(WORK TO COMPLETE):
Your reply should be a single number, the count of lines in the records that contain the string "reference".

------------------------------------------------

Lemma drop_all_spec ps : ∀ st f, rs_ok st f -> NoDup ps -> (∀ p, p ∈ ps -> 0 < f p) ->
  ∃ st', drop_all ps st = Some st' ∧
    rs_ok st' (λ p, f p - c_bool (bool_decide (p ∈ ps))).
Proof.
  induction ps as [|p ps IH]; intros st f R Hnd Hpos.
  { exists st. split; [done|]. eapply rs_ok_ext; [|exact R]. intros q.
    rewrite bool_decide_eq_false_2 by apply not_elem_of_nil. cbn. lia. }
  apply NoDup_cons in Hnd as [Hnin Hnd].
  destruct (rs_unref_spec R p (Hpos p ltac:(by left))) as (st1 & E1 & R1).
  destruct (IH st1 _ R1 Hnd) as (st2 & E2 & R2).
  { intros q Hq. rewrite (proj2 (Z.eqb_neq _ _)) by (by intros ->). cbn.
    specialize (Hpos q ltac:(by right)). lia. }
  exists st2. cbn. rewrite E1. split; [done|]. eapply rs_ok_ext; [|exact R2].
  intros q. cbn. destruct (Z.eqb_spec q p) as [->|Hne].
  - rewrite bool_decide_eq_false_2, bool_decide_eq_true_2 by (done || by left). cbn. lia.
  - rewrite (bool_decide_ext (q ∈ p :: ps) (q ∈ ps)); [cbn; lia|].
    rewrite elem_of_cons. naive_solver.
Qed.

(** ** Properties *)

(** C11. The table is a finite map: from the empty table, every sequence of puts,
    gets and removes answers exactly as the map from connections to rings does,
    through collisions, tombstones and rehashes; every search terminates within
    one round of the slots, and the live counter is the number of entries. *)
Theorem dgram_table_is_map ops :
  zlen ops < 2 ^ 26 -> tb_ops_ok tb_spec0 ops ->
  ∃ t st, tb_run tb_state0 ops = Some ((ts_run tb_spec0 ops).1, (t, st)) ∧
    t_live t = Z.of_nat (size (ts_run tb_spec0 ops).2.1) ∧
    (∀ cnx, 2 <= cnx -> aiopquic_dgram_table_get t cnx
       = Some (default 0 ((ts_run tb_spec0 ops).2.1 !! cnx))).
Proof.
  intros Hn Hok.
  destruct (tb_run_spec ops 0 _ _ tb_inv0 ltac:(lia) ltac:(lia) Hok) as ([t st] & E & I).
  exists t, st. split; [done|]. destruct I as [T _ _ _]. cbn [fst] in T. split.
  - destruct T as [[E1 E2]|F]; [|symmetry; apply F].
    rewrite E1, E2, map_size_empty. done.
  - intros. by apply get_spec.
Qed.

------------------------------------------------

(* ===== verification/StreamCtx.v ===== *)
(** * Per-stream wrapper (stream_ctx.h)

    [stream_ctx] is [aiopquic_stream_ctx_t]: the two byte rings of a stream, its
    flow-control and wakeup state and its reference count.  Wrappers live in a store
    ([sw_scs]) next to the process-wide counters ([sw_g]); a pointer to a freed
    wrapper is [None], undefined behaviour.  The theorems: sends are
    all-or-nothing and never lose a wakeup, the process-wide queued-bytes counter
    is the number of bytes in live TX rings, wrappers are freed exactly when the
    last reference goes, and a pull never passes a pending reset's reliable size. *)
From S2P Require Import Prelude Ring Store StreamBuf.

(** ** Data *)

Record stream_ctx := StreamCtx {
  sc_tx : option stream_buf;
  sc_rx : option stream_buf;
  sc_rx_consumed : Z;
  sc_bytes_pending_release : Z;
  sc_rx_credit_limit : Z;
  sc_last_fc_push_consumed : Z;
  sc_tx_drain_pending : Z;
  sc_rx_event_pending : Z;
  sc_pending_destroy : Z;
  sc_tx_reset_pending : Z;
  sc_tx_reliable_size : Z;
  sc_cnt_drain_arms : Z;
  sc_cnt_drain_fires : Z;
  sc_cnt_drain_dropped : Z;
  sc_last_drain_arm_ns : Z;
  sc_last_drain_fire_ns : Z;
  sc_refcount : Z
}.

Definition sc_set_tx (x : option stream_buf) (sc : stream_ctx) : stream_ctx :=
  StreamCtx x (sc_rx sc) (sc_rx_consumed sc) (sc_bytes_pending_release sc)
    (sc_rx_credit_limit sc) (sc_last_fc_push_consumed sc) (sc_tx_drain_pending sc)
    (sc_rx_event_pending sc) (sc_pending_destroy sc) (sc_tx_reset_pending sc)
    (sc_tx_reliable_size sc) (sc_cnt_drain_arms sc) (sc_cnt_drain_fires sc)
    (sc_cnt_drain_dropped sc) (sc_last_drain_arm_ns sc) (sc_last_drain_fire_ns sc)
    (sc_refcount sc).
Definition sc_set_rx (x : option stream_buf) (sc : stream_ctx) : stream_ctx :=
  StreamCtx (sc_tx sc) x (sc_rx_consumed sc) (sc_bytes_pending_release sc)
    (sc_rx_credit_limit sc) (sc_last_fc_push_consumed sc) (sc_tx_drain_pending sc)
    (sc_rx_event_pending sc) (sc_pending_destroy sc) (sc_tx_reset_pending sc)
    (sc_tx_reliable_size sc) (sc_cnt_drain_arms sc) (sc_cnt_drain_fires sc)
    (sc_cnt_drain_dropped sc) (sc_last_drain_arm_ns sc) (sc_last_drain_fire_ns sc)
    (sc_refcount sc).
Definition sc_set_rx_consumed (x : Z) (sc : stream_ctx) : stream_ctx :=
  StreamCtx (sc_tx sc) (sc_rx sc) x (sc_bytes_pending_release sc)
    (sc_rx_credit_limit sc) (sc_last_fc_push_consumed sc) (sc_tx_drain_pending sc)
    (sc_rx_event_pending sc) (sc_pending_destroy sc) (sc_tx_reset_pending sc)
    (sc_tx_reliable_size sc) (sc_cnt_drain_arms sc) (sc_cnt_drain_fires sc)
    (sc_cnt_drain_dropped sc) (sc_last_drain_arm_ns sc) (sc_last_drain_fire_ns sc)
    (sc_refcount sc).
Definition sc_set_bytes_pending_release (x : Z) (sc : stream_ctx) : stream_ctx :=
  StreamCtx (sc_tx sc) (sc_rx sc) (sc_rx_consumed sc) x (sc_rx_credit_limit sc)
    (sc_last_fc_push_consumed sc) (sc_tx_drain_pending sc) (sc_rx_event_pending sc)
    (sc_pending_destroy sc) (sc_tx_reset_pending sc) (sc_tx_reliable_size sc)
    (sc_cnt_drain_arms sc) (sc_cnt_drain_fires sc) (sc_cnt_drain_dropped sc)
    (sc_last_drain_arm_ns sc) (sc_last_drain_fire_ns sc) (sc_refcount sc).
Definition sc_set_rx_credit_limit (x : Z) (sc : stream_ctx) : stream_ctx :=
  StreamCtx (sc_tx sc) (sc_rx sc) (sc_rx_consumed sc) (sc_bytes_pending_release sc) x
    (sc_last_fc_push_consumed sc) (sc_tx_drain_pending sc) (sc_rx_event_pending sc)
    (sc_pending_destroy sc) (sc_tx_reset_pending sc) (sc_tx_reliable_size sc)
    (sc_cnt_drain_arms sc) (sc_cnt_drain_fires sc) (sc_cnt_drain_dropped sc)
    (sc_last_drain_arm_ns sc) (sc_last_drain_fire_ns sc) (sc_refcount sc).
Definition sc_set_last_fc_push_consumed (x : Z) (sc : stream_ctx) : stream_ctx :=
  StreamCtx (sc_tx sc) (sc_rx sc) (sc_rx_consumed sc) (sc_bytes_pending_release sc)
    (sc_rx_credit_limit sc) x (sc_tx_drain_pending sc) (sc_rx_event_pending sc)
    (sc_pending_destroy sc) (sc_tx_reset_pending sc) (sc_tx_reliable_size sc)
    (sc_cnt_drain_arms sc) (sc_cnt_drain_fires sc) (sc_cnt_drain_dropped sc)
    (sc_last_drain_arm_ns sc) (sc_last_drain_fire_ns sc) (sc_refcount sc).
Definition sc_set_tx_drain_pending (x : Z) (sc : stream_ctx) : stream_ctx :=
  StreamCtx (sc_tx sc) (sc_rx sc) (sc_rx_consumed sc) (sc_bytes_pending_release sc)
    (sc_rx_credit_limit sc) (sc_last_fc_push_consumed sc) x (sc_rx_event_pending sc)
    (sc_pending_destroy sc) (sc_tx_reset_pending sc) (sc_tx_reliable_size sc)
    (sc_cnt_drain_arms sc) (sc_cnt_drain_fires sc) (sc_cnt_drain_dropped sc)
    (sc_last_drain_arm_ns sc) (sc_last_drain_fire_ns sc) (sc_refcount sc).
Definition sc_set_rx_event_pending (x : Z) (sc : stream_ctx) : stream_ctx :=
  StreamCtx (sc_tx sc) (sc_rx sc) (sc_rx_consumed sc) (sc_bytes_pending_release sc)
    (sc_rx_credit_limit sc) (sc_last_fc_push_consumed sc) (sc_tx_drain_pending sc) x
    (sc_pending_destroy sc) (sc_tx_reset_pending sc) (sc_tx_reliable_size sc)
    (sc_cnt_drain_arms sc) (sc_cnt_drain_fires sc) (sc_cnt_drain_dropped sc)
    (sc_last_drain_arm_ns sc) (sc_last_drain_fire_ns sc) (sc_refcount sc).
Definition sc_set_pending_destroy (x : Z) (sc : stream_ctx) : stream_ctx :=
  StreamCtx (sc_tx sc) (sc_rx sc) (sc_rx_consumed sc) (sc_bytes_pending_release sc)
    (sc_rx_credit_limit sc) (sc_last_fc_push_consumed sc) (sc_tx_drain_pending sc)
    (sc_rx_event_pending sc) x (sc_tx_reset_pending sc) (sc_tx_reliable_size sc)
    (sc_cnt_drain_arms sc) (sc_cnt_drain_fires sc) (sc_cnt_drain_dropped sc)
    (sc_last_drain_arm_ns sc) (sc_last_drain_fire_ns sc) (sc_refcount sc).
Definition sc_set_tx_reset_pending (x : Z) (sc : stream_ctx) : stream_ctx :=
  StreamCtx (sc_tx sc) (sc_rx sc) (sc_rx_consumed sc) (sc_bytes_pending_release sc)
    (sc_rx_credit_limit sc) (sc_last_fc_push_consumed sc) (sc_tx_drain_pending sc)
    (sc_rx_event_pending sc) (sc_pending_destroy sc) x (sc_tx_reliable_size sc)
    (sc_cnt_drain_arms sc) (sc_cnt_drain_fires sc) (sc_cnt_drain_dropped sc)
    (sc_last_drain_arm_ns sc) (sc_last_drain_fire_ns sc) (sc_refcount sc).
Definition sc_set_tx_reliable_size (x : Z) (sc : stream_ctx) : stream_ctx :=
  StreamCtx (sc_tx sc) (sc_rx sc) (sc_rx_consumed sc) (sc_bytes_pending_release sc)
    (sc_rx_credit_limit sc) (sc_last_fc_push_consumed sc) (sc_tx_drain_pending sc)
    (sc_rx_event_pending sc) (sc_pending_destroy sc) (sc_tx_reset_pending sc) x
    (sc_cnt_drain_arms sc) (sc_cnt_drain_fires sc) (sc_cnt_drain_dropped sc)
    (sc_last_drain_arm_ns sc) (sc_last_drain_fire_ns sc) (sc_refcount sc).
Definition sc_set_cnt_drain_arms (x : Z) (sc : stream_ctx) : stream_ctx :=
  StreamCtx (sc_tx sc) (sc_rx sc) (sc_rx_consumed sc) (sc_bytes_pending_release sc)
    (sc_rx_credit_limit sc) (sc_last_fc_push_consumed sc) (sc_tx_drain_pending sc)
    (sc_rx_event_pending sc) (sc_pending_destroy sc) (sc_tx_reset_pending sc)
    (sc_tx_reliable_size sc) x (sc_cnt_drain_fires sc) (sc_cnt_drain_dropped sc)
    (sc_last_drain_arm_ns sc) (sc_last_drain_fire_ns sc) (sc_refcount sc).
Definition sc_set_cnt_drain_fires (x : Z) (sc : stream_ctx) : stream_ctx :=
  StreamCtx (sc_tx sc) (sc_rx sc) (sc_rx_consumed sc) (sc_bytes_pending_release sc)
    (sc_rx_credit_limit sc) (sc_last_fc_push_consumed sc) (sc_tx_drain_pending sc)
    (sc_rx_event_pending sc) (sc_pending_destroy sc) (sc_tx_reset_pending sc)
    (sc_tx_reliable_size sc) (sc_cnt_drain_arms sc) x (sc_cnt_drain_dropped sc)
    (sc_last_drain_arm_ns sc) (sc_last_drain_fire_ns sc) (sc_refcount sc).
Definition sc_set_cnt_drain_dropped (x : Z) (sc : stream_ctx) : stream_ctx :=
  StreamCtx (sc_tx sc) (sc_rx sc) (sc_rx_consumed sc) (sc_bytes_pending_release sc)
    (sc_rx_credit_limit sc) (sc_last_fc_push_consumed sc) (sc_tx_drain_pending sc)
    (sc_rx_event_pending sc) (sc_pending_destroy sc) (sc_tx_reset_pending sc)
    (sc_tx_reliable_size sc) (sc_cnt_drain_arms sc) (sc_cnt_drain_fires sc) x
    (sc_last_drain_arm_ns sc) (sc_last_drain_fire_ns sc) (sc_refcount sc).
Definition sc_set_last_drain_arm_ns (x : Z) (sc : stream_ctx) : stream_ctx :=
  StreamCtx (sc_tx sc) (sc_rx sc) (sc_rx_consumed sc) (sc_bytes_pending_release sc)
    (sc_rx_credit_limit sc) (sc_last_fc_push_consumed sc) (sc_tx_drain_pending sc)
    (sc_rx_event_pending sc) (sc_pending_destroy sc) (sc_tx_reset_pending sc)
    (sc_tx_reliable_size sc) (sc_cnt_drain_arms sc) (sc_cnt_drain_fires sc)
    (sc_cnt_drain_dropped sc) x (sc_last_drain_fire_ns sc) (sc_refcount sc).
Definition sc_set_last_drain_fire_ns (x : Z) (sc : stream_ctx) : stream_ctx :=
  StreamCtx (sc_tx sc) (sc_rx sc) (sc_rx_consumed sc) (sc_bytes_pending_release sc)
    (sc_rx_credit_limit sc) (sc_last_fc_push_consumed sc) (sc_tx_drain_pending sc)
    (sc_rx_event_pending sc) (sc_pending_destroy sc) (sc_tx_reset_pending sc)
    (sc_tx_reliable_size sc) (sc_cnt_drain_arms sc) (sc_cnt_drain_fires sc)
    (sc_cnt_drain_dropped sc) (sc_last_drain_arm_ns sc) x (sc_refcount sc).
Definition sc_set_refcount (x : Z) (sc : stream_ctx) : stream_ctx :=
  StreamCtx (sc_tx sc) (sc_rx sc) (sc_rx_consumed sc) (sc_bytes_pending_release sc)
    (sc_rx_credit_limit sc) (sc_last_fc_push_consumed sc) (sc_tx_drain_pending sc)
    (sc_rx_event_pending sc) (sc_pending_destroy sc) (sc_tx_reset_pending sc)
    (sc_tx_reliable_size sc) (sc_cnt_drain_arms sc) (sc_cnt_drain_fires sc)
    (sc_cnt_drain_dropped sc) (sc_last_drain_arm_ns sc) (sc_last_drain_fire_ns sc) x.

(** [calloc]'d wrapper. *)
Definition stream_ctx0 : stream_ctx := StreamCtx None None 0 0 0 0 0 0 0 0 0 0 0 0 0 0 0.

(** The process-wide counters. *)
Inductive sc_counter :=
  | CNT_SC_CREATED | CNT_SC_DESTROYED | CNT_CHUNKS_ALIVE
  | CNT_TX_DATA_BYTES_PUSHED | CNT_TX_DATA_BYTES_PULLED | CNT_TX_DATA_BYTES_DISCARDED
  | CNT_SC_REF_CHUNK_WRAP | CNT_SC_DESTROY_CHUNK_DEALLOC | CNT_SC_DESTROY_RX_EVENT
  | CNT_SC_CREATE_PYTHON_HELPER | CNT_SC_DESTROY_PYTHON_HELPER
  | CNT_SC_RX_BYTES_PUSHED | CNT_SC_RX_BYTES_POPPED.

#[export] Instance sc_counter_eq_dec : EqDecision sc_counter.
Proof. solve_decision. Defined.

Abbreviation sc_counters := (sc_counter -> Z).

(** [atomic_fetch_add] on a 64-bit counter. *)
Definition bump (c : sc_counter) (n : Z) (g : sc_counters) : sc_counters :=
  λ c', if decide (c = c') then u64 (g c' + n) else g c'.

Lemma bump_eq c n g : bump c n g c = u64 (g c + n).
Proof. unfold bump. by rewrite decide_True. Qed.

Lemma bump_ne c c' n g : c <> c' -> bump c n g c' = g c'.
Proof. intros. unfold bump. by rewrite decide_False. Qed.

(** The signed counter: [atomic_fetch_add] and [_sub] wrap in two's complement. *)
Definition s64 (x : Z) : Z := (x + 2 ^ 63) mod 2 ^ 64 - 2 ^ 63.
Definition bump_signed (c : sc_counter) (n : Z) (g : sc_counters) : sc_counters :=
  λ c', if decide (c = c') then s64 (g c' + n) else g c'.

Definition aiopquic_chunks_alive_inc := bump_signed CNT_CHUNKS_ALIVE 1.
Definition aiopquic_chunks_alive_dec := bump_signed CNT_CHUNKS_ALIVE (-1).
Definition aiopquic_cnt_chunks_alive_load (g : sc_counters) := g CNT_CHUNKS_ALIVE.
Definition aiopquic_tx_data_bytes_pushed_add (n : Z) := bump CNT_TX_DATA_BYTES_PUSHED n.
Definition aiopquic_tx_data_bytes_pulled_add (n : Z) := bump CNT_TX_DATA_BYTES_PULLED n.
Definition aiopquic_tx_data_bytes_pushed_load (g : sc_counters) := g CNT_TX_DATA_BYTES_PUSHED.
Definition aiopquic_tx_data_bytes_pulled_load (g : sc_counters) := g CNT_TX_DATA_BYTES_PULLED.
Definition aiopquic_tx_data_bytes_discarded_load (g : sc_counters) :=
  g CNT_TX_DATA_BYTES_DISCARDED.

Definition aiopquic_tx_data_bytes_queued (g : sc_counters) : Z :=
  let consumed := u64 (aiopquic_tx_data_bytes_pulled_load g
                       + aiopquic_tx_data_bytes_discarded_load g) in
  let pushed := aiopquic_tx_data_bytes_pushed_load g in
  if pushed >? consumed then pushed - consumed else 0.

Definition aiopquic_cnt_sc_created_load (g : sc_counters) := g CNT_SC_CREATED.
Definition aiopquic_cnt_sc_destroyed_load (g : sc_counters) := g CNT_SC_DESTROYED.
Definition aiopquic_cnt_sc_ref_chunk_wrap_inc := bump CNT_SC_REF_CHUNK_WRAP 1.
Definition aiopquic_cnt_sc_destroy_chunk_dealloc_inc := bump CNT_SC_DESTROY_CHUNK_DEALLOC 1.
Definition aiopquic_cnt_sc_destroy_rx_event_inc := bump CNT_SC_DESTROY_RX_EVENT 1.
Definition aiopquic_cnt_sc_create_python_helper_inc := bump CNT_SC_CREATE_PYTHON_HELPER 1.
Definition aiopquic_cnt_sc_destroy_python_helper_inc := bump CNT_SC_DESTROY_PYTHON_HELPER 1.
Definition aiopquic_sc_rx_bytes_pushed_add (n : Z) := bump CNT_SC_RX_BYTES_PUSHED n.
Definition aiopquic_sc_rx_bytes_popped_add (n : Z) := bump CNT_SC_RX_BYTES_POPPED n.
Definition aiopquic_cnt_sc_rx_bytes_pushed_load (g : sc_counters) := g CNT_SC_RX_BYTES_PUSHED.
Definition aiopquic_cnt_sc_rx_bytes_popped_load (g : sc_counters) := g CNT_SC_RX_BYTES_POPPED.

------------------------------------------------

(ANSWER TO THE EXERCISE):
2